Four years ago, New Mexican — and a member of Laguna Pueblo — created “Rock Your Mocs” to encourage Native Americans and indigenous people of all ages, tribes and backgrounds to wear their moccasins to show pride and represent their culture.

“Mocassins have been a part of our culture,” Atsye said. “Our ancestors had to figure out how to protect their feet and figured it out with moccasins. It’s part of who we are. They didn’t have Nike or the name brand shoes that we wear today.”

Atsye also created the event to tie in with Native American Heritage Month which takes place throughout November. The event runs from 10 a.m.-3 p.m. Saturday, Nov. 15 at the Indian Pueblo Cultural Center.

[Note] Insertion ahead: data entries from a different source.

(* ===== verification/BagWindows.v ===== *)
(** * Windows of a bag source

    [clearra-supply]: duplicate witnesses ([diagnostics/duplicate_witness.rs]),
    boundary reports ([bag/bag_boundary.rs]), the enumeration and the memoised
    count of visible suffixes ([normalize/observed_suffix_enumerator.rs]) and
    the expansion of an observed queue up to its probabilities
    ([normalize/observed_queue_expansion.rs]); the remaining functions of
    [bag/bag_profile.rs] and [bag/bag_pattern.rs].

    An observed window starts [initial_offset] pieces into a bag.  The state of
    the walk over it is the offset in the current bag and how often each entry
    of the profile was used in it; [words] enumerates what such a state can
    produce, in the order of the profile's entries. *)

From Stdlib Require Import ZArith Lia Sorting.Sorted.
From stdpp Require Import prelude gmap strings.
From S2P Require Import Prelude Words Pieces SupplyAutomaton.

(** ** Profiles *)

Definition profile_entry_pieces (b : BagProfile) : list PieceKind := entry_piece <$> entries b.

(** [entries.iter().position(..)]. *)
Fixpoint position_of (p : PieceKind) (es : list BagProfileEntry) : option nat :=
  match es with
  | [] => None
  | e :: es => if bool_decide (entry_piece e = p) then Some 0%nat else S <$> position_of p es
  end.

Definition entry_index (b : BagProfile) (p : PieceKind) : option nat := position_of p (entries b).

Definition total_weight (b : BagProfile) : Z := foldr Z.add 0%Z (weight <$> entries b).

Inductive PatternUniverseHint := DenseMaterializedAcceptable | SparseRecommended.

(** [u128::saturating_pow], by repeated saturating products. *)
Fixpoint saturating_pow (w base : Z) (exponent : nat) : Z :=
  match exponent with
  | O => 1
  | S exponent => saturating_mul w (saturating_pow w base exponent) base
  end.

Definition pattern_universe_hint (b : BagProfile) (target_len : nat) : PatternUniverseHint :=
  let size := Nat.max (bag_size b) 1 in
  let visible_depth := Nat.min target_len size in
  let branch_count := saturating_pow 128 (Z.of_nat (Nat.max (length (entries b)) 1)) visible_depth in
  let bag_span := saturating_add 64 (Z.of_nat (target_len / size)) 1 in
  if (4096 <? saturating_mul 128 branch_count bag_span)%Z then SparseRecommended else DenseMaterializedAcceptable.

She said as each year has passed, the event has grown.

To date, there are events in Albuquerque, as well as Oklahoma, Montana, Oregon and Minnesota. Other states have developed fundraiser runs and events around the central idea.

“Rock Your Mocs” creator Jessica “Jaylyn” Atsye.

“Rock Your Mocs” creator Jessica “Jaylyn” Atsye.

“The first year, it was difficult for us to get 20 people to participate,” she said. “Then I volunteered with the Gathering of Nations and began to network more. With each year, we get more people involved.”

Some of the highlights at the event include, traditional dance by the Haaku Buffalo Dancers, a magic show, basketball entertainer Jerrickson Hosteen and a graffiti competition.

Atsye has also visited various schools over the year to talk about the event as well as encourage youth to be proud of their Native American culture.

Her ultimate goal is to grow the annual event and host it at the Balloon Fiesta Park.

“It’s going to take a lot of hard work to get there,” she said.

Atsye will also show her pride by wearing her moccasins.

“I will have my traditional pueblo regalia that day,” she said. “I have wraps that are made out of deer hide and they are knee high and I’ve had them for three years and my grandpa made them. I’m very proud of the story behind my moccasins.”